Security researcher Jose Rodriguez said he informed Apple about the iOS 13 lock screen bypass exploit on July 17. However, he claims the exploit is still present in the Gold Master (GM) version of iOS 13, The Verge reports. It is largely believed that the GM version will be released publicly as iOS 13 on Sept. 19.
What makes the iOS 13 lock screen bypass frightening is that it is easy to attain. Rodriguez explained the methodology in a YouTube video. The exploit requires a FaceTime call and then opting to respond with a text message. Thereafter, Siri can be used to toggle the voiceover feature, which then allows the hacker to get access to the contact list without ever needing to unlock the device.
According to the researcher, the exploit would allow anyone to access the contact information, including the email addresses, address information, secondary phone numbers and more. However, to carry out the exploit, the hacker must be in possession of the victim’s device and call it from another number.
The Verge tested the exploit on an iPhone X and confirmed its existence on the Gold Master (GM) version of iOS 13. However, the exploit does not allow access to the person’s photographs. Apple Insider has also been able to replicate the exploit.
Why is the exploit not yet fixed?
The exploit is fixed in iOS 13.1, the security researcher says. iOS 13.1 is scheduled to roll out publicly on Sept. 30. Apple may fix the exploit in iOS 13 as well, considering its release is still a week away.
Even if the exploit is not fixed in iOS 13, don’t worry because you can easily keep hackers from benefiting from it. All you have to is to disable the “reply with message” option in the iDevice’s Face ID & Passcode settings. This feature is enabled by default.
One reason Apple might not have addressed the iOS 13 lock screen bypass exploit is because information-disclosure bugs are usually considered low-risk security flaws. These are not on par with vulnerabilities that allow hackers to access devices remotely. Nevertheless, it is still an exploit that should be fixed.

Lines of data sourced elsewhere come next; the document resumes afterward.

(* ===== verification/SyncResult.v ===== *)
(** * What a sync reports (Run of src/worker/cmd_provider.go, rsync_provider.go,
      two_stage_rsync_provider.go; the log and size helpers of src/worker/util.go;
      newEnviron of src/worker/runner.go; prepareLogFile and closeLogFile of
      src/worker/base_provider.go)

    Once its process has ended, a provider looks at its log: a command can be
    failed by a pattern, the size of the mirror is read from the log or summed
    over the files.  A compiled regular expression of the configuration is its
    [FindAllSubmatch]; the one pattern the code itself writes is a definition. *)

From S2P Require Import Prelude GoLib Float Sizes.

(** The submatches of every match: the match itself, then its groups. *)
Definition regexp : Type := string -> list (list string).

Section logs.
(** [os.ReadFile], and the conversion of floats no [uint64] represents. *)
Context (file : string -> option string) (ov : float -> Z).

(** The read error is lost in the inner scope. *)
Definition FindAllSubmatchInFile (fileName : string) (re : regexp)
    : list (list string) * option string :=
  if String.eqb fileName "/dev/null" then ([], Some "Invalid log file")
  else match file fileName with Some content => (re content, None) | None => ([], None) end.

(** The first group of the last match. *)
Definition ExtractSizeFromLog (logFile : string) (re : regexp) : outcome Z :=
  match last (FindAllSubmatchInFile logFile re).1 with
  | None => Ret 0
  | Some groups => g ← index groups 1; Ret (ParseSizeStr ov g)
  end.
End logs.

(** ** (?m)^Total file size: ([0-9\.]+[KMGTP]?) bytes *)
Definition number_byte (c : ascii) : bool :=
  Ascii.eqb c "." || match Strconv.digit_val c with Some _ => true | None => false end.
Definition unit_byte (c : ascii) : bool :=
  existsb (Ascii.eqb c) ["K"; "M"; "G"; "T"; "P"]%char.

Fixpoint take_number (s : string) : string * string :=
  match s with
  | String c s' => if number_byte c then let '(n, r) := take_number s' in (String c n, r) else ("", s)
  | EmptyString => ("", "")
  end.

(** The captured size of a line that the pattern matches.  The three parts begin
    with different bytes, so the greedy match is the only one. *)
Definition size_of_line (line : string) : option string :=
  let lead := "Total file size: " in
  if Strings.HasPrefix line lead then
    let '(n, rest) := take_number (Strings.drop (String.length lead) line) in
    if String.eqb n "" then None
    else
      let '(u, rest) :=
        match rest with
        | String c r => if unit_byte c then (String c "", r) else ("", rest)
        | EmptyString => ("", "")
        end in
      if Strings.HasPrefix rest " bytes" then Some (n +:+ u) else None
  else None.

(** Matches lie within lines and there is at most one on a line. *)
Definition rsync_size_re : regexp := fun content =>
  omap (fun line => (fun g => ["Total file size: " +:+ g +:+ " bytes"; g]) <$> size_of_line line)
    (Strings.Split content "010").

Definition ExtractSizeFromRsyncLog (file : string -> option string) (ov : float -> Z)
    (logFile : string) : outcome Z :=
  ExtractSizeFromLog file ov logFile rsync_size_re.

(** ** ExtractSizeFromWalk

    The walk sends the sizes of the files over a channel, the receiver adds them
    up in an [int64]. *)
Record walked := mkWalked { w_err : bool; w_dir : bool; w_size : Z }.

Definition ExtractSizeFromWalk (entries : list walked) : Z :=
  let sizes := omap (fun e => if w_err e || w_dir e then None else Some (w_size e)) entries in
  u64 (fold_left (fun used s => i64 (used + s)) sizes 0).

(** [ExtractSizeFromFileSystem]: [uint64] arithmetic. *)
Definition ExtractSizeFromFileSystem (stat : option (Z * Z * Z)) : Z :=
  match stat with
  | Some (blocks, bfree, bsize) => u64 (u64 (blocks - bfree) * u64 bsize)
  | None => 0
  end.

According to Rodriguez, when he first reported the bug, Apple was not too keen because finding an exploit in the beta build does not qualify for bug rewards. Rodriguez says the company initially agreed to give him a gift for reporting the passcode bypass.
“I reported the security problem and then Apple retracted, apologized and told me that it was not allowed to thank by giving gifts for security reports during beta period,” the security researcher told The Register.
Not a new issue
Rodriguez is a known name in the security field as he previously unearthed a similar exploit in iOS 12.1 last year. However, at the time, the flaw was discovered a few days after the release of iOS 12.1.
Also at the Black Hat Conference 2019, researchers discovered a way to bypass Face ID using modified glasses and an unconscious owner. Although the current exploit does not include knocking out the owner, it still requires the hacker to get hold of the iPhone for a few minutes at least.
The lock screen bypass bug is not a new issue with iOS. A similar bug in iOS 6.1 (2013) allowed hackers to access contact information, phone records and photos. Similar issues were also reported with iOS 7, iOS 8.1 and most recently, iOS 12.1.
Apple is planning to release iOS 13 on Sept. 19, a day before the iPhone 11, iPhone 11 Pro and iPhone 11 Pro Max hit stores. The devices that will support iOS 13 are the iPhone XS, iPhone XS Max, iPhone XR, iPhone X, iPhone 8, iPhone 8 Plus, iPhone 7, iPhone 7 Plus, iPhone 6S, iPhone 6S Plus, iPhone SE and iPod Touch (7th generation).
iOS 13 will make the iPhones faster, more secure and smarter. The new features included in iOS 13 include new photo-editing tools, a dedicated dark mode, gesture-based QuickPath keyboard and a tool to block unknown callers. Apple is also adding new Maps tools, the ability to customize Memoji avatars and security features like Sign In with Apple.